**Work order**
In the data below, the answer is the run of lines from the line containing "(** Sample archives: the" through the line containing "Definition sample_response (data", both included; print it exactly and nothing else.

**Input data**
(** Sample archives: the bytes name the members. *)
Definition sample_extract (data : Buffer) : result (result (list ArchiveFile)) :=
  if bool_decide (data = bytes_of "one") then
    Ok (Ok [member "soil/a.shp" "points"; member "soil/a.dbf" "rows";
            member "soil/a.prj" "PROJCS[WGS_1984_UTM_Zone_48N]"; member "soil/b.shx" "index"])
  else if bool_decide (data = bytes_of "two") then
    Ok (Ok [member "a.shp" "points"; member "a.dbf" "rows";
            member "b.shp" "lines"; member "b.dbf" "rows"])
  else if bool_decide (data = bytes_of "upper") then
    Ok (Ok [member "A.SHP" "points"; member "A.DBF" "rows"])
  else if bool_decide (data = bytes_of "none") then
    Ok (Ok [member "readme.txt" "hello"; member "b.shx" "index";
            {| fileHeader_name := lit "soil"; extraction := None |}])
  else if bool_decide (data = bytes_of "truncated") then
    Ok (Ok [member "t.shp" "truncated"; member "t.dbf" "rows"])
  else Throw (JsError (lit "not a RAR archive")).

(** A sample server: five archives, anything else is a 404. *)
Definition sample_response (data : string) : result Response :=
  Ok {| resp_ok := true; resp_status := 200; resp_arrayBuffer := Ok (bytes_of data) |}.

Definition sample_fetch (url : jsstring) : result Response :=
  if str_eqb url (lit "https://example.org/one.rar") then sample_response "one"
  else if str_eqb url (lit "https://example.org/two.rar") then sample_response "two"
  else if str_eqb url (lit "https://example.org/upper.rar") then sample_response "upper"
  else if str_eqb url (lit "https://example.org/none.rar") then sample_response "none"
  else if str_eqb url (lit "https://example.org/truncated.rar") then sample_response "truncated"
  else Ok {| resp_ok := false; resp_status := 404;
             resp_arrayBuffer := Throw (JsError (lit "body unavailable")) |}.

--

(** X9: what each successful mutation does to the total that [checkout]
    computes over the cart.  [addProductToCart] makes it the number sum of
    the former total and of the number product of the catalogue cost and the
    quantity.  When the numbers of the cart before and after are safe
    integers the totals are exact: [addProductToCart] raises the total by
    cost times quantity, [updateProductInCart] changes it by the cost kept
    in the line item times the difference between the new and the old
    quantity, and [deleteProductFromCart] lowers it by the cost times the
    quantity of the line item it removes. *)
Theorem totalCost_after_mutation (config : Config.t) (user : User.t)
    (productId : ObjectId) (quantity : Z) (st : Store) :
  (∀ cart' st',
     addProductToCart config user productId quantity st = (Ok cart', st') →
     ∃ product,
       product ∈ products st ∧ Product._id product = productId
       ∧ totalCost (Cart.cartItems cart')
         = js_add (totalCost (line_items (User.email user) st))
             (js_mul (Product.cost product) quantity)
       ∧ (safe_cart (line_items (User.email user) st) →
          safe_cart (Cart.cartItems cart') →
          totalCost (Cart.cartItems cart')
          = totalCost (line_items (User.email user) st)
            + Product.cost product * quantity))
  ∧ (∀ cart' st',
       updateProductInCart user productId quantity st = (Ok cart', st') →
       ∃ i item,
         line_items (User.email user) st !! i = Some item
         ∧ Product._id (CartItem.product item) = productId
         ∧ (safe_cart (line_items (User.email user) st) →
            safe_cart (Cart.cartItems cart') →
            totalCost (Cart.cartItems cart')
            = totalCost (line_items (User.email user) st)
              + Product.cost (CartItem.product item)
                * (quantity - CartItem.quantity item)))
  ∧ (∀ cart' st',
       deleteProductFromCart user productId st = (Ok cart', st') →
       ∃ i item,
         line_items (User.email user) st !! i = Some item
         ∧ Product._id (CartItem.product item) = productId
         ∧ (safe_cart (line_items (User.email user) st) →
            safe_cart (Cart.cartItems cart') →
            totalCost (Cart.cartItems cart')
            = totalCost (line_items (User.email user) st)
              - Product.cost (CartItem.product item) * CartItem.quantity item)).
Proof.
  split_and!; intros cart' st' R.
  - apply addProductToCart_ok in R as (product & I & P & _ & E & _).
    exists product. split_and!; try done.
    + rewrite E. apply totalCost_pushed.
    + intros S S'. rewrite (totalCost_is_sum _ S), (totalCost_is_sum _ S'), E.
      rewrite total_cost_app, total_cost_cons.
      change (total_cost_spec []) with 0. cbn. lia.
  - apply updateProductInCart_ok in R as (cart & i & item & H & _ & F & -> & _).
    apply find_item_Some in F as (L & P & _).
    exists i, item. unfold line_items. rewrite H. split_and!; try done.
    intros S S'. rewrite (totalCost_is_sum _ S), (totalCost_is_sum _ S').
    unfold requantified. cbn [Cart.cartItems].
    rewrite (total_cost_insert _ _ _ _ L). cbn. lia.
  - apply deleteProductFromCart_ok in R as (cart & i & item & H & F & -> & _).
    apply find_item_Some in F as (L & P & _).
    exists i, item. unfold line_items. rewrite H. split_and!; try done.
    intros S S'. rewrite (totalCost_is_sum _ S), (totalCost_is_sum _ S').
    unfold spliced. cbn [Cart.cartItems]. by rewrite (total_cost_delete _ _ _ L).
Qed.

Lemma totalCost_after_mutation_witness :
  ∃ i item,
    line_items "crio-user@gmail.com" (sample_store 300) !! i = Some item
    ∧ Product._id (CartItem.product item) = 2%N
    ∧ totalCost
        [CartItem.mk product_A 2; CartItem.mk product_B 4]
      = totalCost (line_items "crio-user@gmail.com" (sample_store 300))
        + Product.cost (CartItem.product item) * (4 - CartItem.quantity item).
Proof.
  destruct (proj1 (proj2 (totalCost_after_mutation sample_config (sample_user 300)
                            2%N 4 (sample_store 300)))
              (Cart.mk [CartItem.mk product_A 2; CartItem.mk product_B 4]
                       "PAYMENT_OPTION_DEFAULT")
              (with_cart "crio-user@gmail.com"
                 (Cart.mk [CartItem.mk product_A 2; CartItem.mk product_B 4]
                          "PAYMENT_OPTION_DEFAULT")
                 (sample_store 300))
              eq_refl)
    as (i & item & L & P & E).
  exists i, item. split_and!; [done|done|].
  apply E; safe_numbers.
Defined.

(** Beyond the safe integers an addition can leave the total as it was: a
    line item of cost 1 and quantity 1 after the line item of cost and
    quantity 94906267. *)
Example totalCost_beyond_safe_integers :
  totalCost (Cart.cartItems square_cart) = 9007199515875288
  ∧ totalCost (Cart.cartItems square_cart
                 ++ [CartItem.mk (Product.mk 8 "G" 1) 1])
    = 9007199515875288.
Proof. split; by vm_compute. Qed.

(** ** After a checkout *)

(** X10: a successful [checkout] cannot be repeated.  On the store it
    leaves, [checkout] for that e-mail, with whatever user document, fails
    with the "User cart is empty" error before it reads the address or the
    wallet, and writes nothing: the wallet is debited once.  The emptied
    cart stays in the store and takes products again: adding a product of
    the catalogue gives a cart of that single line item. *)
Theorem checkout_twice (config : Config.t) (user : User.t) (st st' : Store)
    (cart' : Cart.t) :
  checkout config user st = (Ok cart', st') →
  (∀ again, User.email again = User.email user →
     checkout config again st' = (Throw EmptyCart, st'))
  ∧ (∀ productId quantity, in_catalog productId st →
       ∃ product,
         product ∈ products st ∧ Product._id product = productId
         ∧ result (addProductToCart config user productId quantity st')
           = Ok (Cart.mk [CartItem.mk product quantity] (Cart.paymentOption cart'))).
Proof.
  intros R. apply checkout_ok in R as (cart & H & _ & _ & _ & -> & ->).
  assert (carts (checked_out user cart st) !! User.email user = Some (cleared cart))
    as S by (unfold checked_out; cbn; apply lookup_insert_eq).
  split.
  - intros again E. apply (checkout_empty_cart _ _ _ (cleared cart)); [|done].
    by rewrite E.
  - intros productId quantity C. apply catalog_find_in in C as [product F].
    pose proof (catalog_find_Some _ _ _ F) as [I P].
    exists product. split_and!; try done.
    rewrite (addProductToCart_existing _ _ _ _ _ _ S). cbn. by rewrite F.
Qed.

**Written reply**
(** Sample archives: the bytes name the members. *)
Definition sample_extract (data : Buffer) : result (result (list ArchiveFile)) :=
  if bool_decide (data = bytes_of "one") then
    Ok (Ok [member "soil/a.shp" "points"; member "soil/a.dbf" "rows";
            member "soil/a.prj" "PROJCS[WGS_1984_UTM_Zone_48N]"; member "soil/b.shx" "index"])
  else if bool_decide (data = bytes_of "two") then
    Ok (Ok [member "a.shp" "points"; member "a.dbf" "rows";
            member "b.shp" "lines"; member "b.dbf" "rows"])
  else if bool_decide (data = bytes_of "upper") then
    Ok (Ok [member "A.SHP" "points"; member "A.DBF" "rows"])
  else if bool_decide (data = bytes_of "none") then
    Ok (Ok [member "readme.txt" "hello"; member "b.shx" "index";
            {| fileHeader_name := lit "soil"; extraction := None |}])
  else if bool_decide (data = bytes_of "truncated") then
    Ok (Ok [member "t.shp" "truncated"; member "t.dbf" "rows"])
  else Throw (JsError (lit "not a RAR archive")).

(** A sample server: five archives, anything else is a 404. *)
Definition sample_response (data : string) : result Response :=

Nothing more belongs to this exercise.